Waiting out the grey wind. Sometimes I wake and I think: it is somewhere. In a small box slipped under the floorboards of the stairs, my blue wish, my breath. What came out of my eyes one night, what hid away.

At a certain time I had to say, No, I will not go any further down the dark road. I will stop just here, under this tree, and write for two days, then I will die. And the two days grew and grew and started to look, almost, like a lifetime.

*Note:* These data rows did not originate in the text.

(** * Verification of the QCi tutorial notebooks

    Two notebooks are embedded here:

    - [Set-Partition-Tutorial.ipynb]: the set-partitioning encoder (the
      constraint system [A s = b], the penalty [J], [h], [offset], the QUBO
      matrices [P] and [Q]) and the result interpreter [check_result];
    - the Dirac-3 qudit tutorial: the client adapter [sample_hamiltonian] and
      the response reader [get_results].

    Numbers.  numpy's [int64] and [float64] arrays are both embedded in the
    real numbers [R] with exact arithmetic; rounding is not modelled.
    A 1-D array is a [list R], a 2-D array is the list of its rows.

    Effects.  Python exceptions are the [Raise] case of [result]; printing
    and client calls are recorded in the event log of [eff], which keeps the
    events emitted before an exception. *)

From Stdlib Require Import Reals Lra QArith.
From stdpp Require Import gmap strings list sets.

Set Warnings "-register-all".

(** ** JSON-like Python values (responses of the remote service) *)

Inductive json :=
| JNull                              (* None *)
| JBool (b : bool)
| JInt (z : Z)
| JFloat (q : Q)
| JStr (s : string)
| JList (l : list json)
| JDict (d : gmap string json).

(** ** Exceptions and results *)

Inductive exn :=
| IndexError
| KeyError (k : string)
| TypeError
| AttributeError
| ValueError
| ZeroDivisionError
| AssertionError (msg : string)
| RuntimeError (details : json)      (* f"Execution failed. See details: {details}" *)
| ClientError (msg : string).        (* whatever the vendor SDK raises *)

Inductive result (T : Type) :=
| Return (a : T)
| Raise (e : exn).
Arguments Return {T} a.
Arguments Raise {T} e.

#[export] Instance result_ret : MRet result := @Return.
#[export] Instance result_bind : MBind result := λ _ _ k m,
  match m with
  | Return a => k a
  | Raise e => Raise e
  end.

(** A computation that emits events of type [E] (printed lines, client
    calls) and then returns or raises.  The log survives an exception. *)
Definition eff (E T : Type) : Type := list E * result T.

Definition eff_ret {E T} (a : T) : eff E T := ([], Return a).
Definition eff_bind {E T U} (k : T → eff E U) (m : eff E T) : eff E U :=
  match m with
  | (o, Return a) => let '(o', r) := k a in (o ++ o', r)
  | (o, Raise e) => (o, Raise e)
  end.
#[export] Instance eff_mret {E} : MRet (eff E) := @eff_ret E.
#[export] Instance eff_mbind {E} : MBind (eff E) := @eff_bind E.

Definition emit {E} (e : E) : eff E unit := ([e], Return tt).
Definition lift {E T} (r : result T) : eff E T := ([], r).

(** ** Python container primitives *)

(** [l[i]] for a list and a non-negative index. *)
Definition list_getitem {T} (l : list T) (i : nat) : result T :=
  match l !! i with
  | Some x => Return x
  | None => Raise IndexError
  end.

(** [v[k]] for a string key [k]. *)
Definition py_getitem (v : json) (k : string) : result json :=
  match v with
  | JDict d =>
      match d !! k with
      | Some x => Return x
      | None => Raise (KeyError k)
      end
  | _ => Raise TypeError
  end.

Definition is_substring (k s : string) : bool :=
  match String.index 0 k s with
  | Some _ => true
  | None => false
  end.

Definition is_str (k : string) (v : json) : bool :=
  match v with
  | JStr s => bool_decide (s = k)
  | _ => false
  end.

(** [k in v] for a string [k]: key test on a dict, element test on a list,
    substring test on a string, [TypeError] on anything else. *)
Definition py_in (k : string) (v : json) : result bool :=
  match v with
  | JDict d => Return (bool_decide (is_Some (d !! k)))
  | JList l => Return (existsb (is_str k) l)
  | JStr s => Return (is_substring k s)
  | _ => Raise TypeError
  end.

(** [len(v)] *)
Definition py_len (v : json) : result nat :=
  match v with
  | JDict d => Return (size d)
  | JList l => Return (length l)
  | JStr s => Return (String.length s)
  | _ => Raise TypeError
  end.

Along the flat endless road where I walk sheltered from the brisk wind by fragrant burning piles of cow-dung, I stop beside a small one-room house where I catch sight of a tiny mirror dangling from the ceiling. Stepping through the doorway I am suddenly in a corridor of whirling mirrors each turning at different angles at different speeds as if in answer to a multitude of undetectable breezes, a myriad of off-centered climates or micro-whirlwinds that arise only in private deserts. Fearfully I step among them and my face slips into one mirror while my hands, my legs are elsewhere. I am enjoying my fractured loneliness when a woman steps from behind a curtain. She is wearing purple gauze and a conical blue hat that is topped with the sign of the moon. “It is all frightfully simple,” she says. “You just choose.” And her smile slides back and forth between a wide gentleness and a knowing carnivorous intensity. Between the small circling diamonds of glass I freeze and I wonder, Am I she?

Who is it who comes to me, who is almost known, almost visible, almost might leave a glance inside me, a thumb print on a wall, a name, even just a single word, now in extremis as a curtain falls back into place when the breeze stops, something or someone whose gliding past brushes me, glare of the one day so awful, yet needing to be stayed with, this absolute face I yearn for, the longest arc of days, washing of the sea through the window of death, wave on grey wave tilting towards the end of vision, almost slightly, who?

Yesterday all day rats circling round me – first in the rat eyes of the old woman nibbling at the fingers and toes of the children caught in the sugar house, then in the two small sandals worn by the woman eaten by rats. When all that is left is terror and hunger. When we are both the rat with its numbed eyes and the victim unable to escape, a wilted starved body nailed to a bed of collapse. In the distance the rising falling notes of the legendary piper who would lead away our nightmare. A music in the world’s far corner that holds the key to our unsuspected otherness. The part of us already elsewhere.